• _TASK DIRECTIONS_
List each line of the data that holds the string "bits".

• _RECORDS PROVIDED_

(* ===== verification/Sha256Spec.v ===== *)
(** * SHA-256 as the standard defines it (FIPS 180-4)

    The reference the hash of [files/sha256.js] is compared with: words are
    integers below [2^32], additions are modulo [2^32], the message is a list of
    bytes.  The round constants and the initial hash value are computed from
    their definition, the fractional parts of the cube and square roots of
    the first primes, so that the tables of the code are checked against it. *)

From S2P Require Import Prelude.

Local Open Scope Z_scope.

Module Fips.

(** ** Words *)

Definition add32 (x y : Z) : Z := (x + y) mod two32.
Definition rotr (n x : Z) : Z := Z.lor (Z.shiftr x n) ((Z.shiftl x (32 - n)) mod two32).
Definition shr (n x : Z) : Z := Z.shiftr x n.
Definition complement (x : Z) : Z := two32 - 1 - x.

Definition Ch (x y z : Z) : Z := Z.lxor (Z.land x y) (Z.land (complement x) z).
Definition Maj (x y z : Z) : Z :=
  Z.lxor (Z.lxor (Z.land x y) (Z.land x z)) (Z.land y z).
Definition bigSigma0 (x : Z) : Z := Z.lxor (Z.lxor (rotr 2 x) (rotr 13 x)) (rotr 22 x).
Definition bigSigma1 (x : Z) : Z := Z.lxor (Z.lxor (rotr 6 x) (rotr 11 x)) (rotr 25 x).
Definition smallSigma0 (x : Z) : Z := Z.lxor (Z.lxor (rotr 7 x) (rotr 18 x)) (shr 3 x).
Definition smallSigma1 (x : Z) : Z := Z.lxor (Z.lxor (rotr 17 x) (rotr 19 x)) (shr 10 x).

(** ** Constants (sections 4.2.2 and 5.3.3) *)

(** The primes below 312 are the first 64. *)
Definition is_prime (n : nat) : bool :=
  (2 <=? n)%nat && forallb (fun d => negb (n mod d =? 0)%nat) (seq 2 (n - 2)).
Definition primes : list Z := Z.of_nat <$> List.filter is_prime (seq 2 310).

(** The [k]-th root of [n], rounded down, by bisection on [bits] bits. *)
Fixpoint root_aux (bits : nat) (k n acc : Z) : Z :=
  match bits with
  | O => acc
  | S b =>
      let acc' := acc + 2 ^ Z.of_nat b in
      root_aux b k n (if acc' ^ k <=? n then acc' else acc)
  end.

(** The first 32 bits of the fractional part of the [k]-th root of [p]. *)
Definition frac_root (k p : Z) : Z := (root_aux 40 k (p * 2 ^ (32 * k)) 0) mod two32.

Definition K : list Z := frac_root 3 <$> primes.
Definition H0 : list Z := frac_root 2 <$> take 8 primes.

(** ** Padding and parsing (sections 5.1.1 and 5.2.1) *)

(** Big-endian bytes of a number, [n] of them. *)
Fixpoint be_bytes (n : nat) (x : Z) : list Z :=
  match n with
  | O => []
  | S m => (x / 256 ^ Z.of_nat m) mod 256 :: be_bytes m x
  end.

(** Zero bytes between the [0x80] byte and the length field. *)
Definition zeros (len : nat) : nat := Z.to_nat ((55 - Z.of_nat len) mod 64).

Definition pad (msg : list Z) : list Z :=
  msg ++ [128] ++ replicate (zeros (length msg)) 0 ++ be_bytes 8 (8 * Z.of_nat (length msg)).

(** The [j]-th word of the [i]-th block of a padded message. *)
Definition byte_at (bs : list Z) (k : nat) : Z := default 0 (bs !! k).
Definition word (bs : list Z) (i j : nat) : Z :=
  let k := (i * 64 + j * 4)%nat in
  byte_at bs k * 2 ^ 24 + byte_at bs (k + 1) * 2 ^ 16
    + byte_at bs (k + 2) * 2 ^ 8 + byte_at bs (k + 3).

Definition block (bs : list Z) (i : nat) : list Z := word bs i <$> seq 0 16.
Definition nblocks (bs : list Z) : nat := (length bs / 64)%nat.

(** ** Hash computation (section 6.2.2) *)

Definition at0 (l : list Z) (i : nat) : Z := default 0 (l !! i).

Definition schedule_step (w : list Z) (t : nat) : list Z :=
  w ++ [add32 (add32 (add32 (smallSigma1 (at0 w (t - 2))) (at0 w (t - 7)))
                     (smallSigma0 (at0 w (t - 15)))) (at0 w (t - 16))].
Definition schedule (m : list Z) : list Z := foldl schedule_step m (seq 16 48).

Record vars := mkVars { va : Z; vb : Z; vc : Z; vd : Z; ve : Z; vf : Z; vg : Z; vh : Z }.

Definition round (w : list Z) (v : vars) (t : nat) : vars :=
  let T1 := add32 (add32 (add32 (add32 (vh v) (bigSigma1 (ve v))) (Ch (ve v) (vf v) (vg v)))
                         (at0 K t)) (at0 w t) in
  let T2 := add32 (bigSigma0 (va v)) (Maj (va v) (vb v) (vc v)) in
  mkVars (add32 T1 T2) (va v) (vb v) (vc v) (add32 (vd v) T1) (ve v) (vf v) (vg v).

Definition of_list (h : list Z) : vars :=
  mkVars (at0 h 0) (at0 h 1) (at0 h 2) (at0 h 3) (at0 h 4) (at0 h 5) (at0 h 6) (at0 h 7).

Definition compress (h : list Z) (m : list Z) : list Z :=
  let v := foldl (round (schedule m)) (of_list h) (seq 0 64) in
  [add32 (at0 h 0) (va v); add32 (at0 h 1) (vb v); add32 (at0 h 2) (vc v);
   add32 (at0 h 3) (vd v); add32 (at0 h 4) (ve v); add32 (at0 h 5) (vf v);
   add32 (at0 h 6) (vg v); add32 (at0 h 7) (vh v)].

(** The eight words of the digest of a byte string. *)
Definition digest (msg : list Z) : list Z :=
  let bs := pad msg in
  foldl (fun h i => compress h (block bs i)) H0 (seq 0 (nblocks bs)).

(** Its 64 lower-case hexadecimal digits. *)
Definition hex_digit (d : Z) : Z := if d <? 10 then 48 + d else 87 + d.
Definition hex_word (w : Z) : jsstr :=
  (fun i => hex_digit ((w / 16 ^ Z.of_nat i) mod 16)) <$> [7; 6; 5; 4; 3; 2; 1; 0]%nat.
Definition hexdigest (msg : list Z) : jsstr := concat (hex_word <$> digest msg).

End Fips.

• _RESULT OF THE EXERCISE_
(** The [k]-th root of [n], rounded down, by bisection on [bits] bits. *)
Fixpoint root_aux (bits : nat) (k n acc : Z) : Z :=
  match bits with
(** The first 32 bits of the fractional part of the [k]-th root of [p]. *)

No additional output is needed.